Nah, tulisan ini akan
menguji asumsi pertentangan antara iman dan akal, dan mengulas bagaimana
pandangan Alqur’an tentang akal.
Akal dan Hati dalam
Alqur’an
Akal berasal dari bahasa
Arab yang berarti “mengikat”. Dalam Alqur’an, kata akal tidak termuat sebagai
isim (kata benda). Kenyataan itu jelas melunturkan argumen kaum awam yang
selama ini menganggap akal sebagai benda dalam kepala manusia yang berfungsi
untuk berfikir. Akal dalam Quran berjenis fi’il (kata kerja), yang maksudnya
selalu dinamis dalam kurva terus meningkat. Dalam mengapresiasi akal itu,
Alqur’an tak hanya menggunakan satu jenis kata untuk memerintahkan manusia
menggunakan akalnya (‘aql), tapi juga menggunakan jenis lain seperti berfikir
(fikr), merenung (dzikr), dll. Namun tujuannya satu supaya manusia menggunakan
akalnya.
Kenyataan yang mungkin
agak mengejutkan, Alqur’an tidak pernah mengkritik akal dalam ayat-ayatnya.
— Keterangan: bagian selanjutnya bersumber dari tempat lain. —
Lemma X3_witness :
  ∃ p, patterns (memory after_second_call) !! "vendor_concentration-0xA-2000" = Some p
     ∧ (0.1 <=? pat_learningConfidence p)%float = true
     ∧ (pat_learningConfidence p <=? 1)%float = true.
Proof.
  eexists. split; [vm_compute; reflexivity|].
  apply (X3_stored_confidence_bounds pow_square two_call_clock fixed_random36
           after_second_call "vendor_concentration-0xA-2000");
    [exact after_second_call_reachable | vm_compute; reflexivity].
Defined.

Lemma filter_unresolved (l : list RiskSignal) :
  Forall signal_ok l → List.filter (λ signal, negb (isResolved signal)) l = l.
Proof.
  induction 1 as [|s l (Hres & _) _ IH]; [reflexivity|].
  cbn. now rewrite Hres, IH.
Qed.

(** X4.  In every state a service reaches no signal is resolved, so
    [getActiveRiskSignals] returns every signal; each is HIGH or CRITICAL,
    lists one transaction and has a non-empty pattern type. *)
Theorem X4_every_signal_is_active
    (Math_pow : float → float → float) (clock : nat → Z) (random36 : nat → string)
    (w : World) :
  Reachable Math_pow clock random36 w →
  eval getActiveRiskSignals w = signals (memory w)
  ∧ Forall (λ s, (sig_severity s = HIGH ∨ sig_severity s = CRITICAL)
               ∧ length (relatedTransactions s) = 1
               ∧ sig_type s ≠ EmptyString)
           (signals (memory w)).
Proof.
  intros Hw. destruct (reachable_memory_ok _ _ _ _ Hw) as [_ Hs]. split.
  - unfold getActiveRiskSignals. rewrite eval_bind, eval_ret. read_memory.
    now apply filter_unresolved.
  - eapply Forall_impl; [exact Hs|]. intros s (_ & Hsev & Hrel & Hty).
    repeat split; try assumption. destruct (sig_severity s); auto; discriminate.
Qed.

Lemma X4_witness :
  eval getActiveRiskSignals after_high_call = signals (memory after_high_call)
  ∧ length (signals (memory after_high_call)) = 1.
Proof.
  split; [|reflexivity].
  apply (X4_every_signal_is_active pow_square frozen_clock fixed_random36
           after_high_call after_high_call_reachable).
Defined.

(** ** What a call keeps *)

Lemma append_occurrences_nil p : append_occurrences [] p = p.
Proof. destruct p. unfold append_occurrences. cbn. now rewrite app_nil_r. Qed.

Lemma append_occurrences_append more more' p :
  append_occurrences more' (append_occurrences more p)
  = append_occurrences (more ++ more') p.
Proof. unfold append_occurrences. cbn. now rewrite app_assoc. Qed.

Lemma recordPatternDetection_keeps clock patternType transaction threatLevel w k p :
  patterns (memory w) !! k = Some p →
  ∃ n, n ≤ 1
     ∧ patterns (memory (exec (recordPatternDetection clock patternType transaction
                                 threatLevel) w)) !! k
       = Some (append_occurrences
                 (repeat (new_occurrence transaction threatLevel) n) p).
Proof.
  intros Hk.
  destruct (recordPatternDetection_effect clock patternType transaction threatLevel w)
    as (q & -> & Hq). cbn [patterns set_patterns].
  set (k0 := _ +:+ _) in *.
  destruct (decide (k0 = k)) as [->|Hne].
  - rewrite lookup_insert_eq. rewrite Hk in Hq. subst q.
    exists 1. split; [lia|]. reflexivity.
  - rewrite lookup_insert_ne by exact Hne. exists 0. split; [lia|].
    now rewrite append_occurrences_nil.
Qed.

Lemma record_each_keeps clock transaction threatLevel labels : ∀ w k p,
  patterns (memory w) !! k = Some p →
  ∃ n, n ≤ length labels
     ∧ patterns (memory (exec (for_of labels (λ patternType,
           recordPatternDetection clock patternType transaction threatLevel)) w)) !! k
       = Some (append_occurrences
                 (repeat (new_occurrence transaction threatLevel) n) p).
Proof.
  induction labels as [|l labels IH]; intros w k p Hk.
  - exists 0. split; [reflexivity|]. cbn [for_of repeat].
    now rewrite exec_ret, append_occurrences_nil.
  - cbn [for_of]. rewrite exec_bind.
    destruct (recordPatternDetection_keeps clock l transaction threatLevel w k p Hk)
      as (n1 & Hn1 & H1).
    destruct (IH _ k _ H1) as (n2 & Hn2 & H2).
    exists (n1 + n2). split; [cbn; lia|].
    now rewrite H2, append_occurrences_append, repeat_app.
Qed.

Lemma patterns_updateMemoryFromTransaction
    Math_pow clock random36 ledger transaction decision w :
  patterns (memory (exec (updateMemoryFromTransaction Math_pow clock random36
                            ledger transaction decision) w))
  = patterns (memory (exec (for_of (patterns_detected decision) (λ patternType,
        recordPatternDetection clock patternType transaction (threat_level decision)))
      (exec (updateRecipientProfile Math_pow clock ledger transaction) w))).
Proof.
  unfold updateMemoryFromTransaction.
  rewrite !exec_bind, memory_modify, memory_Date_now.
  set (w2 := exec (for_of _ _) _).
  set (w3 := exec (updateResilienceScore _) w2).
  destruct (threat_level decision); try reflexivity;
    destruct (memory_generateRiskSignal clock random36 transaction decision w3)
      as (s & -> & _); reflexivity.
Qed.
Dalam banyak ayatnya, Alqur’an justru menempatkan akal sebagai pemberian mulia
yang dimiliki manusia. Manusia menjadi mulia karena akal, tanpa akal manusia
turun derajat menjadi hewan. Dalam rangka memuliakan akal, Alqur’an sering
menganjurkan manusia untuk berpikir, merenung dengan pikiran mendalam (afalâ
ta`qilûn, liqawmin yatafakkarûn, dll.) pada banyak akhir ayatnya.
Atas dasar kemuliaan
akal, dalam mazhab teologi rasional Islam, akal dianggap sebagai rukun iman
pertama sebelum iman kepada Tuhan. Argumentasinya adalah, bagaimana manusia
akan beriman kepada Tuhan jika akalnya belum secara jelas mengarahkan keimanan
kepada Tuhan itu sendiri (Hanafi: 2003). Bahkan, menurut teologi itu, jika
seandainyapun Alqur’an tak diturunkan, akal mampu melakukan identifikasi hal
yang baik dan yang buruk. Akal juga mampu mengetahui keberadaan Tuhan (Izutsu:
1994). Jadi, iman tak mesti hanya dengan keimanan itu saja, beriman bisa juga
dengan akal.
Kesimpulan yang bisa
ditarik adalah Alqur’an tak pernah mengkritik atau mencela akal, bahkan
mengutuk kaum muslim awam yang selama ini menolak peran akal. Misalnya, dalam
wacana keimanan mereka. Kenyataan itu juga menyentak kaum muslim yang selama
ini banyak mengapresiasi nuansa spiritual. Mereka banyak mendekati Islam dengan
menggali potensi-potensi hati (qalb) dengan jalan zikir-zikir, dll. Mereka
menganggap akal sebagai instrumen subaltern. Sedangkan hati merupakan instrumen
terbaik untuk mendekati Tuhan.
Terlalu percaya diri
tanpa diimbangi pengetahuan juga merupakan kebodohan. Hati yang dijadikan kaum
muslim spiritualis sebagai instrumen terbaik, justru dalam Alqur’an banyak di
kritik. Tak sedikit ayat Alqur’an memberi petunjuk soal itu, seperti penggalan
ayat fî qulûbihim maradl (dalam hati mereka terdapat penyakit). Maksudnya,
banyak ayat Alqur’an mengkritik peranan hati dalam diri manusia dalam rangka
mencari nilai kebenaran. Hati dalam bahasa Arab qalb, berarti berubah-ubah
dalam kurva turun-naik. Kenyataan itu tak seperti akal yang kurvanya terus
meningkat.
Jika hati digunakan untuk
mendekati Iman atau Islam, jelas memiliki resiko kefatalannya tinggi.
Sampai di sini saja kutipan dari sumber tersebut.